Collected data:
(* ===== verification/Shared.v ===== *)
(** * Shared: the ABI types of kernel/shared

    [Status] and its raw encoding (kernel/shared/src/status.rs), the object
    types (types.rs), the page-alignment helper (launcher.rs) and the
    capability rights (kernel/src/object/rights.rs). *)
From Stdlib Require Import ZArith Lia.
From stdpp Require Import base tactics option list.
From S2P Require Import Prelude.
Local Open Scope Z_scope.

(** ** Status codes *)
Inductive Status :=
| SOk | NotFound | NoMemory | InvalidArgs | BadHandle | WrongType
| AccessDenied | AlreadyExists | NotEmpty | FileOpen | FileNotFound
| ProcessNotFound | ThreadNotFound | InvalidImage | PeerClosed | NotAllowed
| TryAgain | TimedOut | Canceled.

#[export] Instance Status_eq_dec : EqDecision Status.
Proof. solve_decision. Defined.

(** The [#[repr(i32)]] discriminants. *)
Definition status_i32 (s : Status) : Z :=
  match s with
  | SOk => 0 | NotFound => -1 | NoMemory => -2 | InvalidArgs => -3
  | BadHandle => -4 | WrongType => -5 | AccessDenied => -6
  | AlreadyExists => -10 | NotEmpty => -11 | FileOpen => -12
  | FileNotFound => -13 | ProcessNotFound => -20 | ThreadNotFound => -21
  | InvalidImage => -22 | PeerClosed => -30 | NotAllowed => -31
  | TryAgain => -40 | TimedOut => -41 | Canceled => -42
  end.

(** [self as i32 as usize]: sign extension to 64 bits. *)
Definition to_raw (s : Status) : Z := u64w (status_i32 s).

Definition from_raw (raw : Z) : Status :=
  match raw with
  | 0 => SOk | -1 => NotFound | -2 => NoMemory | -3 => InvalidArgs
  | -4 => BadHandle | -5 => WrongType | -6 => AccessDenied
  | -10 => AlreadyExists | -11 => NotEmpty | -12 => FileOpen
  | -13 => FileNotFound | -20 => ProcessNotFound | -21 => ThreadNotFound
  | -22 => InvalidImage | -30 => PeerClosed | -31 => NotAllowed
  | -40 => TryAgain | -41 => TimedOut | -42 => Canceled
  | _ => InvalidArgs
  end.

Definition status_is_ok (s : Status) : bool := bool_decide (s = SOk).
Definition status_is_err (s : Status) : bool := negb (status_is_ok s).

(** [Result<T>] of the kernel. *)
Abbreviation kresult := (result Status).

(** ** Handle values and object types *)
Definition HandleValue := Z.
Definition HANDLE_INVALID : HandleValue := 0.

Inductive ObjectType :=
| OTProcess | OTThread | OTVmo | OTVmar | OTChannel | OTPort | OTEvent
| OTTimer | OTUserThread | OTJob | OTVmObject | OTUnknown.

#[export] Instance ObjectType_eq_dec : EqDecision ObjectType.
Proof. solve_decision. Defined.

Definition object_type_to_u32 (t : ObjectType) : Z :=
  match t with
  | OTProcess => 0 | OTThread => 1 | OTVmo => 2 | OTVmar => 3 | OTChannel => 4
  | OTPort => 5 | OTEvent => 6 | OTTimer => 7 | OTUserThread => 8 | OTJob => 9
  | OTVmObject => 10 | OTUnknown => 255
  end.

Definition object_type_from_u32 (v : Z) : ObjectType :=
  match v with
  | 0 => OTProcess | 1 => OTThread | 2 => OTVmo | 3 => OTVmar | 4 => OTChannel
  | 5 => OTPort | 6 => OTEvent | 7 => OTTimer | 8 => OTUserThread | 9 => OTJob
  | 10 => OTVmObject | _ => OTUnknown
  end.

(** ** Rights (a [u32] bit mask) *)
Definition RIGHT_NONE : Z := 0.
Definition RIGHT_READ : Z := Z.shiftl 1 0.
Definition RIGHT_WRITE : Z := Z.shiftl 1 1.
Definition RIGHT_EXECUTE : Z := Z.shiftl 1 2.
Definition RIGHT_MAP : Z := Z.shiftl 1 3.
Definition RIGHT_DUPLICATE : Z := Z.shiftl 1 4.
Definition RIGHT_TRANSFER : Z := Z.shiftl 1 5.

Definition rights_contains (self other : Z) : bool := Z.land self other =? other.
Definition rights_or (a b : Z) : Z := Z.lor a b.

(** ** AlignmentHelper::calculate_aligned_range *)
Definition calculate_aligned_range (offset size : Z) : Z * Z * Z :=
  let aligned_off := Z.land offset (Z.lxor (u64w (4096 - 1)) (2 ^ 64 - 1)) in
  let align_diff := u64w (offset - aligned_off) in
  let aligned_sz :=
    Z.land (u64w (u64w (size + align_diff) + 4095)) (Z.lxor 4095 (2 ^ 64 - 1)) in
  (aligned_off, align_diff, aligned_sz).

(** The raw encoding of a status is a 64-bit pattern whose low half, read
    back as [i32], is the status. *)
Lemma from_raw_status_i32 s : from_raw (status_i32 s) = s.
Proof. by destruct s. Qed.

Lemma rights_contains_refl r : rights_contains r r = true.
Proof. unfold rights_contains. rewrite Z.land_diag. apply Z.eqb_refl. Qed.

Lemma rights_contains_spec self other :
  rights_contains self other = true <->
  (forall i, Z.testbit other i = true -> Z.testbit self i = true).
Proof.
  unfold rights_contains. rewrite Z.eqb_eq. split.
  - intros H i Hi. rewrite <- H, Z.land_spec in Hi.
    apply andb_prop in Hi. tauto.
  - intros H. apply Z.bits_inj. intros i. rewrite Z.land_spec.
    destruct (Z.testbit other i) eqn:Ho; [by rewrite (H i Ho)|by rewrite andb_false_r].
Qed.

Lemma rights_contains_trans a b c :
  rights_contains a b = true -> rights_contains b c = true ->
  rights_contains a c = true.
Proof. rewrite !rights_contains_spec. auto. Qed.
Definition pipe_write (t : PipeTable) (id : Z) (data : list Z)
  : option (kresult nat * PipeTable) :=
  match pipes t !! Z.to_nat id with
  | None => None
  | Some None => Some (Err BadHandle, t)
  | Some (Some p) =>
      if n_readers p =? 0 then Some (Err PeerClosed, t)
      else
        let '(r, p') := pipe_write_loop data 0 p in
        Some (r, set_pipes t (<[Z.to_nat id := Some p']> (pipes t)))
  end.

(** ** Invariant and abstraction *)

Definition pipe_wf (p : Pipe) : Prop :=
  length (p_buf p) = PIPE_BUF_SIZE /\ p_head p < PIPE_BUF_SIZE /\ p_tail p < PIPE_BUF_SIZE.

Definition pipe_contents (p : Pipe) : list Z :=
  ring_contents PIPE_BUF_SIZE (p_buf p) (p_tail p) (p_head p).

(** Every pipe of the table is well formed and no slot keeps a pipe whose
    two ends are gone; slots not yet handed out are free. *)
Definition pipes_wf (t : PipeTable) : Prop :=
  length (pipes t) = MAX_PIPES /\ (0 <= next_pipe_id t < 2 ^ 32)%Z /\
  forall i p, pipes t !! i = Some (Some p) ->
    pipe_wf p /\ 0 < n_readers p + n_writers p /\ (Z.of_nat i < next_pipe_id t)%Z.

(** The specification: a pipe is a bounded FIFO of bytes. *)
Record SpecPipe := mkSpec { sp_bytes : list Z; sp_readers : nat; sp_writers : nat }.

Definition spec_read (s : SpecPipe) (want : nat) : kresult (list Z) * SpecPipe :=
  (Ok (take want (sp_bytes s)),
   mkSpec (drop want (sp_bytes s)) (sp_readers s) (sp_writers s)).

Definition spec_write (s : SpecPipe) (data : list Z) : kresult nat * SpecPipe :=
  if sp_readers s =? 0 then (Err PeerClosed, s)
  else
    let room := PIPE_BUF_SIZE - 1 - length (sp_bytes s) in
    if (room =? 0) && negb (length data =? 0) then (Err NotAllowed, s)
    else (Ok (min (length data) room),
          mkSpec (sp_bytes s ++ take room data) (sp_readers s) (sp_writers s)).

Definition abs_pipe (p : Pipe) : SpecPipe :=
  mkSpec (pipe_contents p) (n_readers p) (n_writers p).

Lemma pipe_contents_bound p :
  pipe_wf p -> length (pipe_contents p) <= PIPE_BUF_SIZE - 1.
Proof.
  intros (Hl & Hh & Ht). pose proof pipe_buf_size_gt1. unfold pipe_contents.
  rewrite ring_contents_length by lia.
  pose proof (ring_used_lt PIPE_BUF_SIZE (p_tail p) (p_head p)). lia.
Qed.

Lemma pipe_empty p : pipe_wf p -> p_head p = p_tail p <-> pipe_contents p = [].
Proof.
  intros (Hl & Hh & Ht). pose proof pipe_buf_size_gt1.
  rewrite <- length_zero_iff_nil. unfold pipe_contents.
  rewrite ring_contents_length by lia.
  rewrite (ring_used_zero PIPE_BUF_SIZE) by done. naive_solver.
Qed.

Lemma pipe_full p :
  pipe_wf p ->
  (p_head p + 1) mod PIPE_BUF_SIZE = p_tail p <->
  length (pipe_contents p) = PIPE_BUF_SIZE - 1.
Proof.
  intros (Hl & Hh & Ht). pose proof pipe_buf_size_gt1. unfold pipe_contents.
  rewrite ring_contents_length by lia. apply (ring_full PIPE_BUF_SIZE); done.
Qed.

Lemma pipe_read_loop_spec want p acc :
  pipe_wf p ->
  exists p', pipe_read_loop want p acc = Some (acc ++ take want (pipe_contents p), p') /\
    pipe_wf p' /\ pipe_contents p' = drop want (pipe_contents p) /\
    n_readers p' = n_readers p /\ n_writers p' = n_writers p.
Proof.
  revert p acc. induction want as [|want IH]; intros p acc Hwf; simpl.
  { exists p. by rewrite app_nil_r, drop_0. }
  destruct (p_head p =? p_tail p) eqn:He; reflect.
  { apply (pipe_empty p Hwf) in He. exists p. rewrite He.
    by rewrite app_nil_r. }
  pose proof Hwf as (Hl & Hh & Ht). pose proof pipe_buf_size_gt1.
  destruct (ring_pop PIPE_BUF_SIZE (p_buf p) (p_tail p) (p_head p)) as (x & Hx & Hc);
    [done..|congruence|].
  rewrite Hx.
  edestruct (IH (mkPipe (p_buf p) (p_head p) ((p_tail p + 1) mod PIPE_BUF_SIZE)
                   (n_readers p) (n_writers p)) (acc ++ [x])) as (p' & Hr & Hw' & Hc' & Hn).
  { split_and!; simpl; [done..|]. apply ring_next_lt. lia. }
  exists p'. unfold pipe_contents in *. simpl in *. rewrite Hc. simpl.
  unfold ring_next in *. rewrite Hr, Hc', <- app_assoc. done.
Qed.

EXERCISE DESCRIPTION:
What you give back should be exactly the lines of the data above from the line with "NotAllowed => -31" through the line with "-12 => FileOpen", both of those included, and nothing more.

OUTPUT FOR THIS EXERCISE:
  | InvalidImage => -22 | PeerClosed => -30 | NotAllowed => -31
  | TryAgain => -40 | TimedOut => -41 | Canceled => -42
  end.

(** [self as i32 as usize]: sign extension to 64 bits. *)
Definition to_raw (s : Status) : Z := u64w (status_i32 s).

Definition from_raw (raw : Z) : Status :=
  match raw with
  | 0 => SOk | -1 => NotFound | -2 => NoMemory | -3 => InvalidArgs
  | -4 => BadHandle | -5 => WrongType | -6 => AccessDenied
  | -10 => AlreadyExists | -11 => NotEmpty | -12 => FileOpen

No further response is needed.